Interview with Columbia Professor and Co-Founder of SceniX Yunzhu Li: ‘Simulation Is Central’

Interview with Columbia Professor and Co-Founder of SceniX Yunzhu Li: ‘Simulation Is Central’

Robotics & Automation News
Robotics & Automation NewsJun 5, 2026

Why It Matters

Manipulation determines a robot’s economic value, and faster simulation tools can shorten development cycles while realistic expectations prevent over‑hyped investments.

Key Takeaways

  • Manipulation, not locomotion, remains the primary bottleneck for commercial robots
  • SceniX builds realistic simulation environments to accelerate robot training and testing
  • Semi‑structured settings like warehouses will see reliable robots before homes
  • Simulation reduces costly real‑world iterations, enabling faster deployment cycles
  • General‑purpose manipulation in unstructured homes may take a decade to mature

Pulse Analysis

The surge of capital flowing into humanoid robotics has produced a parade of impressive walking demos, yet the industry’s true value driver—manipulation—remains stubbornly elusive. Moving a robot’s limbs across a floor is largely a matter of controlling its own dynamics, while handling objects demands a nuanced model of geometry, material properties, friction and real‑time scene updates. Errors in contact or perception can cascade into failure, especially with deformable or cluttered items. Consequently, manufacturers can showcase locomotion milestones, but they still lack the reliable grasping and object‑handling capabilities needed for profitable automation.
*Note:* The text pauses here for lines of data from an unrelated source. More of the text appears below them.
(* ===== verification/Kalloc.v ===== *)
(** * Physical page allocator ([kernel/kalloc.c])

    The free list threads through the free pages themselves: [kmem_inv s ps]
    says that memory and [kmem.freelist] represent the stack [ps] of free
    pages. [kalloc] and [kfree] implement pop and push of that stack, and
    [kinit] builds it from all of RAM after the kernel. *)

From S2P Require Import Prelude Machine KState Spinlock.
Local Open Scope Z_scope.
Local Open Scope kern_scope.

Section Kalloc.
Context `{KernelImage}.

Definition kfree (pa : Z) : K unit :=
  if nz (pa mod PGSIZE) || (pa <? end_) || (PHYSTOP <=? pa) then panic "kfree"
  else
    kmemset pa 1 PGSIZE ;;;
    acquire Lkmem ;;;
    fl <- gets k_freelist ;;
    kstore64 pa fl ;;;
    modify (set_k_freelist pa) ;;;
    release Lkmem.

Definition kalloc : K Z :=
  acquire Lkmem ;;;
  r <- gets k_freelist ;;
  when (nz r) (n <- kload64 r ;; modify (set_k_freelist n)) ;;;
  release Lkmem ;;;
  when (nz r) (kmemset r 5 PGSIZE) ;;;
  ret r.

Definition freerange (pa_start pa_end : Z) : K unit :=
  loop (S (Z.to_nat (pa_end / PGSIZE)))
    (fun p =>
       if p + PGSIZE <=? pa_end then kfree p ;;; ret (inl (p + PGSIZE))
       else ret (inr tt))
    (PGROUNDUP pa_start).

Definition kinit : K unit := initlock Lkmem ;;; freerange end_ PHYSTOP.

(* ---------------------------------------------------------------- *)
(** ** The free list *)

(** A page the allocator may hand out. *)
Definition kpage (p : Z) : Prop := aligned p /\ end_ <= p /\ p + PGSIZE <= PHYSTOP.

(** [fl] heads the list of free pages [ps], linked through their first
    words. *)
Fixpoint chain (m : mem) (fl : Z) (ps : list Z) : Prop :=
  match ps with
  | [] => fl = 0
  | p :: ps => fl = p /\ chain m (load64 m p) ps
  end.

Definition kmem_inv (s : kst) (ps : list Z) : Prop :=
  chain (k_mem s) (k_freelist s) ps /\ Forall kpage ps /\ NoDup ps.

Context `{!ImageOk}.

Lemma kpage_bounds p : kpage p -> aligned p /\ KERNBASE < p /\ p + PGSIZE <= PHYSTOP.
Proof. unfold kpage. pose proof end_range. intros (?&?&?). repeat split; [done|lia..]. Qed.

Lemma kpage_nz p : kpage p -> nz p = true.
Proof. intros Hp%kpage_bounds. apply nz_true. lia. Qed.

(** Pages do not overlap. *)
Lemma kpage_disj p q : kpage p -> kpage q -> p <> q -> p + PGSIZE <= q \/ q + PGSIZE <= p.
Proof. intros [? _] [? _]. by apply page_disj. Qed.

Lemma chain_ext m m' fl ps :
  (forall p x, p ∈ ps -> p <= x < p + PGSIZE -> m x = m' x) ->
  chain m fl ps -> chain m' fl ps.
Proof.
  revert fl. induction ps as [|p ps IH]; intros fl Hm; simpl; [done|].
  intros [-> Hc]. split; [done|].
  rewrite <- (load_ext 8 m m') by (intros; apply (Hm p); [constructor|lia]).
  apply IH; [|done]. intros q x Hq. apply Hm. by constructor.
Qed.

(** The free list survives any change of memory outside the free pages. *)
Lemma kmem_inv_mem s ps m :
  kmem_inv s ps ->
  (forall p x, p ∈ ps -> p <= x < p + PGSIZE -> k_mem s x = m x) ->
  kmem_inv (set_k_mem m s) ps.
Proof. intros (Hc & Hp & Hnd) Hm. repeat split; [|done..]. by eapply chain_ext. Qed.

Lemma kfree_eq pa s :
  kpage pa -> Lkmem ∉ k_held s ->
  kfree pa s = Done tt (set_k_freelist pa
    (set_k_mem (store64 (mset (k_mem s) pa 1 PGSIZE) pa (k_freelist s)) s)).
Proof.
  intros (Hal & Hlo & Hhi) Hl. unfold kfree. unfold aligned in Hal.
  rewrite Hal, (proj2 (Z.ltb_ge pa end_)), (proj2 (Z.leb_gt PHYSTOP pa)) by lia.
  cbn [nz negb Z.eqb orb].
  unfold kmemset, kstore64. rewrite bind_modify, bind_acquire by lock_tac.
  rewrite bind_gets, !bind_modify. erewrite release_head by done.
  by destruct s.
Qed.

Lemma kalloc_empty s :
  k_freelist s = 0 -> Lkmem ∉ k_held s -> kalloc s = Done 0 s.
Proof.
  intros Hf Hl. unfold kalloc. rewrite bind_acquire by done. rewrite bind_gets.
  ksimp. rewrite Hf. simpl when. rewrite bind_ret. erewrite bind_release by done.
  rewrite bind_ret. by destruct s.
Qed.

Lemma kalloc_eq s p :
  k_freelist s = p -> p <> 0 -> Lkmem ∉ k_held s ->
  kalloc s = Done p (set_k_freelist (load64 (k_mem s) p)
    (set_k_mem (mset (k_mem s) p 5 PGSIZE) s)).
Proof.
  intros Hf Hp Hl. unfold kalloc. rewrite bind_acquire by done. rewrite bind_gets.
  ksimp. rewrite Hf, (proj2 (nz_true p)) by done. simpl when.
  rewrite (bind_done _ _ _ tt (set_k_freelist (load64 (k_mem s) p)
    (set_k_held (Lkmem :: k_held s) s))) by (by destruct s).
  erewrite bind_release by done. by destruct s.
Qed.

(** Popping and pushing the free list. *)
Lemma kmem_inv_pop s p ps :
  kmem_inv s (p :: ps) ->
  k_freelist s = p /\ kpage p /\ (p ∉ ps) /\
  kmem_inv (set_k_freelist (load64 (k_mem s) p)
    (set_k_mem (mset (k_mem s) p 5 PGSIZE) s)) ps.
Proof.
  intros ([-> Hc] & [Hp Hps]%Forall_cons & [Hnp Hnd]%NoDup_cons).
  split_and!; [done..|]. split_and!; [|done..]. ksimp. eapply chain_ext; [|done].
  intros q x Hq Hx. rewrite mset_out; [done|]. rewrite Forall_forall in Hps.
  assert (p <> q) by (by intros <-).
  destruct (kpage_disj p q); auto; lia.
Qed.

Lemma kmem_inv_push s p ps :
  kmem_inv s ps -> kpage p -> p ∉ ps ->
  kmem_inv (set_k_freelist p
    (set_k_mem (store64 (mset (k_mem s) p 1 PGSIZE) p (k_freelist s)) s)) (p :: ps).
Proof.
  intros (Hc & Hps & Hnd) Hp Hnp. split_and!; ksimp.
  - split; [done|]. rewrite load_store. rewrite Z.mod_small.
    + eapply chain_ext; [|done]. intros q x Hq Hx. rewrite Forall_forall in Hps.
      assert (p <> q) by (by intros <-).
      destruct (kpage_disj p q); auto; rewrite store_out, mset_out by lia; done.
    + destruct ps as [|q ps]; simpl in Hc; [lia|]. destruct Hc as [-> _].
      apply Forall_cons in Hps as [Hq%kpage_bounds _]. lia.
  - by constructor.
  - by constructor.
Qed.

Lemma kalloc_none s : kmem_inv s [] -> Lkmem ∉ k_held s -> kalloc s = Done 0 s.
Proof. intros (Hc & _) Hl. by apply kalloc_empty. Qed.

Lemma kalloc_some s p ps :
  kmem_inv s (p :: ps) -> Lkmem ∉ k_held s ->
  kalloc s = Done p (set_k_freelist (load64 (k_mem s) p)
    (set_k_mem (mset (k_mem s) p 5 PGSIZE) s)).
Proof.
  intros (Hf & Hp & _)%kmem_inv_pop Hl. apply kalloc_eq; [done| |done].
  apply nz_true. by apply kpage_nz.
Qed.

(** The loop of [freerange] pushes every whole page up to [pa_end]. *)
Lemma freerange_loop n fuel p s ps :
  (n < fuel)%nat -> aligned p -> end_ <= p -> p + Z.of_nat n * PGSIZE <= PHYSTOP ->
  PHYSTOP < p + Z.of_nat n * PGSIZE + PGSIZE ->
  kmem_inv s ps -> Lkmem ∉ k_held s -> Forall (fun q => q < p) ps ->
  runs (loop fuel (fun p =>
         if p + PGSIZE <=? PHYSTOP then kfree p ;;; ret (inl (p + PGSIZE))
         else ret (inr tt)) p) s
    (fun _ s' => exists qs, kmem_inv s' qs /\
       forall q, q ∈ qs <-> q ∈ ps \/ (kpage q /\ p <= q)).
Proof.
  revert fuel p s ps. induction n as [|n IH]; intros [|fuel] p s ps Hf Hal Hlo Hhi Hend Hi Hl Hps;
    try lia; cbn [loop]; apply runs_bind.
  - rewrite (proj2 (Z.leb_gt _ _)) by lia. exists ps. split; [done|].
    intros q. split; [by left|]. intros [|[(_&_&?) ?]]; [done|lia].
  - rewrite (proj2 (Z.leb_le _ _)) by lia.
    assert (kpage p) as Hp by (unfold kpage; split_and!; [done|lia..]).
    apply runs_bind. eapply runs_done; [by apply kfree_eq|].
    apply runs_ret.
    eapply runs_mono; [eapply (IH fuel (p + PGSIZE)); ksimp|].
    + lia.
    + unfold aligned in *. rewrite Z.add_mod, Hal by lia. done.
    + lia.
    + lia.
    + lia.
    + apply kmem_inv_push; [done..|]. intros Hin. rewrite Forall_forall in Hps.
      apply Hps in Hin. lia.
    + done.
    + constructor; [lia|]. eapply Forall_impl; [done|]. simpl. lia.
    + intros _ s' (qs & Hqs & Hin). exists qs. split; [done|]. intros q.
      rewrite Hin, elem_of_cons. split.
      * intros [[->|?]|[??]]; [right|left|right]; auto; split; auto; lia.
      * intros [?|[Hq ?]]; [by left; right|]. destruct (decide (q = p)); [by left; left|].
        right. split; [done|]. destruct (kpage_disj p q); auto; lia.
Qed.

(** C23: the allocator implements a stack of free pages. When the stack is
    empty [kalloc] returns 0 and changes nothing; otherwise it returns the
    top page, filled with 5s, removes it from the free list and changes no
    other byte. [kfree] of a page that is not free pushes it and changes
    no byte outside the page. *)
Theorem kmem_refines_stack s ps :
  kmem_inv s ps -> Lkmem ∉ k_held s ->
  match ps with
  | [] => kalloc s = Done 0 s
  | p :: ps' =>
      runs kalloc s (fun r s' =>
        r = p /\ kpage p /\ (p ∉ ps') /\ kmem_inv s' ps' /\
        (forall x, p <= x < p + PGSIZE -> k_mem s' x = 5) /\
        (forall x, x < p \/ p + PGSIZE <= x -> k_mem s' x = k_mem s x) /\
        k_held s' = k_held s)
  end /\
  forall p, kpage p -> p ∉ ps ->
    runs (kfree p) s (fun _ s' =>
      kmem_inv s' (p :: ps) /\
      (forall x, x < p \/ p + PGSIZE <= x -> k_mem s' x = k_mem s x) /\
      k_held s' = k_held s).
Proof.
  intros Hi Hl. split.
  - destruct ps as [|p ps]; [by apply kalloc_none|].
    eapply runs_done; [by eapply kalloc_some|].
    apply kmem_inv_pop in Hi as (Hf & Hp & Hn & Hi).
    split_and!; try done; ksimp; intros x Hx.
    + by rewrite mset_in.
    + by rewrite mset_out.
  - intros p Hp Hn. eapply runs_done; [by apply kfree_eq|].
    split_and!; [by apply kmem_inv_push| |done].
    intros x Hx. ksimp. rewrite store_out, mset_out by lia. done.
Qed.

(** [kinit], run on an empty free list, puts every whole page between
    the end of the kernel and [PHYSTOP] on the free list, once, and nothing
    else. *)
Theorem kinit_frees_all s :
  k_freelist s = 0 -> Lkmem ∉ k_held s ->
  runs kinit s (fun _ s' =>
    exists ps, kmem_inv s' ps /\ (forall p, p ∈ ps <-> kpage p)).
Proof.
  intros Hf Hl. unfold kinit. apply runs_bind. eapply runs_done; [done|].
  rewrite (rem1_not_in _ _ Hl), set_k_held_id.
  unfold freerange. pose proof end_range as He.
  assert (PGROUNDUP end_ = (end_ + 4095) / 4096 * 4096) as Hr
    by (apply PGROUNDUP_eq; lia).
  assert (end_ <= PGROUNDUP end_ < end_ + PGSIZE) as Hb
    by (rewrite Hr; Z.div_mod_to_equations; lia).
  eapply runs_mono.
  - eapply (freerange_loop (Z.to_nat ((PHYSTOP - PGROUNDUP end_) / PGSIZE)) _ _ s []).
    + Z.div_mod_to_equations. lia.
    + rewrite Hr. unfold aligned. by rewrite Z.mod_mul.
    + lia.
    + Z.div_mod_to_equations. lia.
    + Z.div_mod_to_equations. lia.
    + repeat split; [done|constructor..].
    + done.
    + constructor.
  - intros _ s' (qs & Hi & Hq). exists qs. split; [done|]. intros p.
    rewrite Hq, elem_of_nil. split; [by intros [?|[? _]]|].
    intros Hp. right. split; [done|]. rewrite Hr. destruct Hp as (Ha & ? & _).
    unfold aligned in Ha. Z.div_mod_to_equations. lia.
Qed.
End Kalloc.

(** A state with two free pages. *)
Definition kalloc_demo : kst :=
  set_k_freelist 0x87ffe000
    (kst0 (store64 (store64 (fun _ => 0) 0x87ffe000 0x87fff000) 0x87fff000 0) []).

Lemma kalloc_demo_inv : @kmem_inv demo_image kalloc_demo [0x87ffe000; 0x87fff000].
Proof.
  split_and!.
  - by vm_compute.
  - repeat constructor; cbn; lia.
  - apply (bool_decide_unpack _). by vm_compute.
Qed.

Lemma kmem_refines_stack_witness :
  runs kalloc kalloc_demo (fun r s' =>
    r = 0x87ffe000 /\ @kmem_inv demo_image s' [0x87fff000]) /\
  runs (@kfree demo_image 0x87ff0000) kalloc_demo (fun _ s' =>
    @kmem_inv demo_image s' [0x87ff0000; 0x87ffe000; 0x87fff000]).
Proof.
  destruct (@kmem_refines_stack demo_image demo_image_ok kalloc_demo
    [0x87ffe000; 0x87fff000] kalloc_demo_inv) as [Ha Hf].
  - apply not_elem_of_nil.
  - split.
    + eapply runs_mono; [exact Ha|]. intros r s' (Hr & _ & _ & Hi & _). by split.
    + eapply runs_mono; [apply (Hf 0x87ff0000)|].
      * repeat constructor; cbn; lia.
      * apply (bool_decide_unpack _). by vm_compute.
      * intros _ s' [Hi _]. exact Hi.
Defined.

Lemma kinit_frees_all_witness :
  runs (@kinit demo_image) (kst0 (fun _ => 0) []) (fun _ s' =>
    exists ps, @kmem_inv demo_image s' ps /\ 0x80022000 ∈ ps).
Proof.
  eapply runs_mono.
  - apply (@kinit_frees_all demo_image demo_image_ok); [done|apply not_elem_of_nil].
  - intros _ s' (ps & Hi & Hp). exists ps. split; [exact Hi|]. apply Hp.
    repeat constructor; cbn; lia.
Defined.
Simulation offers a pragmatic shortcut through this bottleneck, and SceniX is positioning itself at the forefront of that shift. By converting real‑world scans into high‑fidelity digital twins, the platform produces virtually unlimited training episodes, stress‑tests policies across diverse layouts, and flags failure modes before any hardware is touched. This “real‑to‑sim‑to‑real” pipeline compresses the iteration loop that traditionally required costly, time‑consuming physical trials. Even imperfect physics models can be useful if they capture the decision‑relevant aspects of contact, allowing AI algorithms to learn robust manipulation strategies in a safe, scalable environment.

The commercial payoff of accelerated simulation is already evident in semi‑structured domains where variation can be bounded—warehouse order fulfillment, factory line picking, laboratory sample handling, and retail back‑room stocking. In these settings, robots can achieve high utilization rates within a few years, delivering measurable labor savings and consistency gains. By contrast, fully unstructured home environments still demand a level of adaptive perception that current physical AI cannot guarantee, pushing widespread domestic deployment beyond the next decade. Investors and product teams should therefore prioritize simulation‑driven development for near‑term markets while tempering expectations for household robots.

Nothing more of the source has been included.